Every year trees are planted, but nobody comes and looks at their survival rate – and in fact our quick assessment indicated that trees planted by smallholder framers themselves on their own land had a much higher survival rates while tree planted through state-led tree planting campaigns showed very low survival rates. The government reports every year that billions of tree seedlings are being planted on communal lands. But because tenure remains unclear, they belong to nobody! So soon after planting, often times livestock could be seen grazing on planted fields.

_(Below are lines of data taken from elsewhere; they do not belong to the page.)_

(** X17: a run of the graph of [create_research_multi_agent_graph] that
    is given three steps or more completes, and in it the conversation
    only grows: the messages of the input state are a prefix of the
    messages of the final state, and every node invocation has added at
    least one message. [max_research_iterations] is not changed. *)
Theorem run_appends_messages (fuel : nat) (state : ResearchMultiAgentState) :
  (3 <= fuel)%nat ->
  exists out,
    run create_research_multi_agent_graph w fuel state = Some out
    /\ messages state `prefix_of` messages out.1
    /\ (length (messages state) + length out.2 <= length (messages out.1))%nat
    /\ max_research_iterations out.1 = max_research_iterations state.
Proof.
  intros Hfuel. destruct (run_chain_completes fuel state Hfuel) as [final Hrun].
  exists (final, [Planner; Researcher; Writer]). split; [exact Hrun|].
  revert Hrun. generalize (final, [Planner; Researcher; Writer]). clear final.
  intros out. unfold run.
  change (assoc START (edges create_research_multi_agent_graph))
    with (Some Planner).
  cbn [mbind option_bind]. intros Hrun.
  split; [|split].
  - apply (run_from_related create_research_multi_agent_graph
             (fun a b => messages a `prefix_of` messages b)) in Hrun;
      [exact Hrun | reflexivity | intros a b c; apply transitivity|].
    intros n f st _. cbn. apply prefix_app_r. reflexivity.
  - apply (run_from_message_count create_research_multi_agent_graph) in Hrun;
      [exact Hrun|].
    intros n f st Hf.
    destruct (workflow_nodes false _ _ Hf) as [->|[->| ->]].
    + rewrite planner_delta_messages. lia.
    + apply research_delta_messages.
    + destruct (writer_delta_others st) as (_ & _ & _ & ->). lia.
  - apply (run_from_related create_research_multi_agent_graph
             (fun a b => max_research_iterations b = max_research_iterations a))
      in Hrun; [exact Hrun | reflexivity | intros a b c; congruence|].
    intros n f st _. reflexivity.
Qed.

Lemma workflow_nodes_keep (with_loops : bool) (n : NodeName)
    (f : World -> ResearchMultiAgentState -> Delta) (state : ResearchMultiAgentState) :
  assoc n (nodes (workflow_graph with_loops)) = Some f ->
  run_keeps state (merge state (f w state)).
Proof.
  intros Hf. unfold run_keeps.
  destruct (workflow_nodes _ _ _ Hf) as [->|[->| ->]].
  - destruct (planner_delta_fields w state) as ([p Hp] & Hit & Hres & _).
    cbn. rewrite Hp, Hit, Hres. cbn.
    split; [reflexivity|]. split; [lia|]. split; [reflexivity|].
    intros _. split; [eauto | lia].
  - split; [apply research_merge_results|].
    destruct (research_delta_plan w state) as [Hp _].
    cbn. rewrite Hp, research_delta_iterations. cbn.
    destruct (research_plan state) as [plan|].
    + destruct (Z.leb_spec (max_research_iterations state)
                  (research_iterations state));
        (split; [lia|]; split; [reflexivity|]; intros _; split; [eauto | lia]).
    + split; [lia|]. split; [reflexivity|]. intros [p Hp']. discriminate.
  - destruct (writer_delta_others state) as (Hp & Hres & Hit & _).
    cbn. rewrite Hp, Hres, Hit. cbn.
    split; [reflexivity|]. split; [lia|]. split; [reflexivity|].
    intros Hplan. split; [exact Hplan | lia].
Qed.

Lemma run_keeps_trans (a b c : ResearchMultiAgentState) :
  run_keeps a b -> run_keeps b c -> run_keeps a c.
Proof.
  intros (Hr1 & Hi1 & Hm1 & Hp1) (Hr2 & Hi2 & Hm2 & Hp2).
  split; [etransitivity; eassumption|]. split; [lia|]. split; [congruence|].
  intros Hplan. destruct (Hp1 Hplan) as [Hb Hib]. destruct (Hp2 Hb) as [Hc Hic].
  split; [exact Hc|]. rewrite Hm1 in Hic. lia.
Qed.

(** X18: a run of the graph of [create_research_multi_agent_graph] that
    is given three steps or more completes, and in it the results of the
    input state are a prefix of the final results, the iteration counter
    never goes down and never passes the budget (it ends at most at the
    larger of its initial value and [max_research_iterations]), and the
    final state holds a plan. *)
Theorem run_keeps_results_and_budget (fuel : nat)
    (state : ResearchMultiAgentState) :
  (3 <= fuel)%nat ->
  exists out,
    run create_research_multi_agent_graph w fuel state = Some out
    /\ research_results state `prefix_of` research_results out.1
    /\ research_iterations state <= research_iterations out.1
       <= Z.max (research_iterations state) (max_research_iterations state)
    /\ is_Some (research_plan out.1).
Proof.
  intros Hfuel. destruct (run_chain_completes fuel state Hfuel) as [final Hrun].
  exists (final, [Planner; Researcher; Writer]). split; [exact Hrun|].
  revert Hrun. generalize (final, [Planner; Researcher; Writer]). clear final.
  intros out. destruct fuel as [|fuel]; [lia|].
  rewrite (run_planner_first w false). cbn [workflow_graph].
  set (planned := merge state (call_planner_agent w state)).
  destruct (run_from _ w fuel Researcher planned) as [[final trace]|] eqn:Hrun;
    [|discriminate].
  cbn. intros [= <-]. cbn.
  apply (run_from_related create_research_multi_agent_graph run_keeps) in Hrun.
  - destruct Hrun as (Hres & Hit & Hmax & Hplan). cbn in *.
    destruct (planner_delta_fields w state) as (Hp & Hi & Hr & _).
    assert (Hplanned : is_Some (research_plan planned)).
    { subst planned. cbn. destruct Hp as [p ->]. eauto. }
    destruct (Hplan Hplanned) as [Hfinal Hbound].
    subst planned. cbn in *. rewrite Hi, Hr in *. cbn in *.
    split; [exact Hres|]. split; [lia | exact Hfinal].
  - intros st. split; [reflexivity|]. split; [lia|]. split; [reflexivity|].
    intros H. split; [exact H | lia].
  - apply run_keeps_trans.
  - intros n f st Hf. eapply (workflow_nodes_keep false), Hf.
Qed.

End RunInvariants.

Lemma run_appends_messages_witness :
  exists out,
    run create_research_multi_agent_graph offline_world 3 zero_budget_state
    = Some out
    /\ messages zero_budget_state `prefix_of` messages out.1
    /\ (length (messages zero_budget_state) + length out.2
        <= length (messages out.1))%nat
    /\ max_research_iterations out.1 = max_research_iterations zero_budget_state.
Proof.
  apply (run_appends_messages offline_world 3 zero_budget_state). lia.
Defined.

Lemma run_keeps_results_and_budget_witness :
  let state := initial_state [HumanMessage "quantum computing trends"] in
  exists out,
    run create_research_multi_agent_graph tavily_world 3 state = Some out
    /\ research_results state `prefix_of` research_results out.1
    /\ research_iterations state <= research_iterations out.1
       <= Z.max (research_iterations state) (max_research_iterations state)
    /\ is_Some (research_plan out.1).
Proof.
  apply (run_keeps_results_and_budget tavily_world 3
           (initial_state [HumanMessage "quantum computing trends"])). lia.
Defined.

(** ** Authentication *)

Lemma whitespace_lower (c : ascii) :
  char_in c py_whitespace = true -> lower_ascii c = c.
Proof.
  destruct c as [[] [] [] [] [] [] [] []]; vm_compute; intros H;
    first [discriminate H | reflexivity].
Qed.

Lemma lower_no_whitespace (s : string) :
  forall t, py_lower s = t -> no_whitespace t -> no_whitespace s.
Proof.
  unfold no_whitespace.
  induction s as [|c s IH]; intros t <- Ht; [constructor|].
  cbn [py_lower String.list_ascii_of_string] in Ht |- *.
  inversion Ht as [|? ? Hc Hs]; subst.
  constructor; [|eapply IH; [reflexivity | exact Hs]].
  destruct (char_in c py_whitespace) eqn:Hws; [|reflexivity].
  rewrite (whitespace_lower c Hws) in Hc. congruence.
Qed.

Lemma first_word_append (s rest : string) :
  no_whitespace s ->
  py_lstrip py_whitespace rest <> rest \/ rest = "" ->
  first_word (s +:+ rest) = (s, rest).
Proof.
  unfold no_whitespace. intros Hs Hrest.
  induction s as [|c s IH].
  - change ("" +:+ rest) with rest. destruct rest as [|c rest]; [reflexivity|].
    cbn [first_word]. destruct (char_in c py_whitespace) eqn:Hc; [reflexivity|].
    destruct Hrest as [Hrest|Hrest]; [|discriminate].
    cbn [py_lstrip] in Hrest. rewrite Hc in Hrest. congruence.
  - cbn [String.list_ascii_of_string] in Hs. inversion Hs as [|? ? Hc Hs']; subst.
    rewrite append_cons. cbn [first_word]. rewrite Hc, (IH Hs'). reflexivity.
Qed.

Lemma lstrip_whitespace_prefix (gap rest : string) :
  all_whitespace gap ->
  py_lstrip py_whitespace (gap +:+ rest) = py_lstrip py_whitespace rest.
Proof.
  unfold all_whitespace. induction gap as [|c gap IH]; intros Hgap; [reflexivity|].
  cbn [String.list_ascii_of_string] in Hgap.
  inversion Hgap as [|? ? Hc Hgap']; subst.
  rewrite append_cons. cbn [py_lstrip]. rewrite Hc. apply IH, Hgap'.
Qed.

Lemma lstrip_no_whitespace (s rest : string) :
  no_whitespace s -> s <> "" ->
  py_lstrip py_whitespace (s +:+ rest) = s +:+ rest.
Proof.
  unfold no_whitespace. destruct s as [|c s]; [congruence|].
  cbn [String.list_ascii_of_string]. intros Hs _.
  inversion Hs as [|? ? Hc _]; subst.
  rewrite append_cons. cbn [py_lstrip]. rewrite Hc. reflexivity.
Qed.

Lemma valid_token_cases (token : string) (user : User) :
  VALID_TOKENS !! token = Some user ->
  (token = "user1-token" /\ user_id user = "user1")
  \/ (token = "user2-token" /\ user_id user = "user2")
  \/ (token = "admin-token" /\ user_id user = "admin").
Proof.
  unfold VALID_TOKENS. cbn [list_to_map foldr uncurry fst snd].
  intros H.
  apply lookup_insert_Some in H as [[<- <-]|[_ H]]; [auto|].
  apply lookup_insert_Some in H as [[<- <-]|[_ H]]; [auto|].
  apply lookup_insert_Some in H as [[<- <-]|[_ H]]; [auto|].
  rewrite lookup_empty in H. discriminate.
Qed.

When you are rehabilitating community forest, community rights and tenure need to be laid out very clearly

Habtemariam Kassa

It is therefore important that careful planning proceeds to identify what trees to plant where, for what objectives, and who is responsible to oversee that seedlings get the requires care and follow so that the survival rate improves and planted seedlings would become trees. This also requires clarifying tenure and net benefit sharing arrangements between the state and other actors notably communities managing and using these lands on which trees are planted. So these are the issues we are trying to raise with the ministry.

I feel that this is a huge lost opportunity because you can’t actually mobilize people for years and years with little success.

Ethiopia has important lessons to share in terms of convincing communities to invest labour in managing their landscape and agreeing to do something communally. But the lack of ensuring that the trees they plant survive is a miserable failure that needs to be addressed.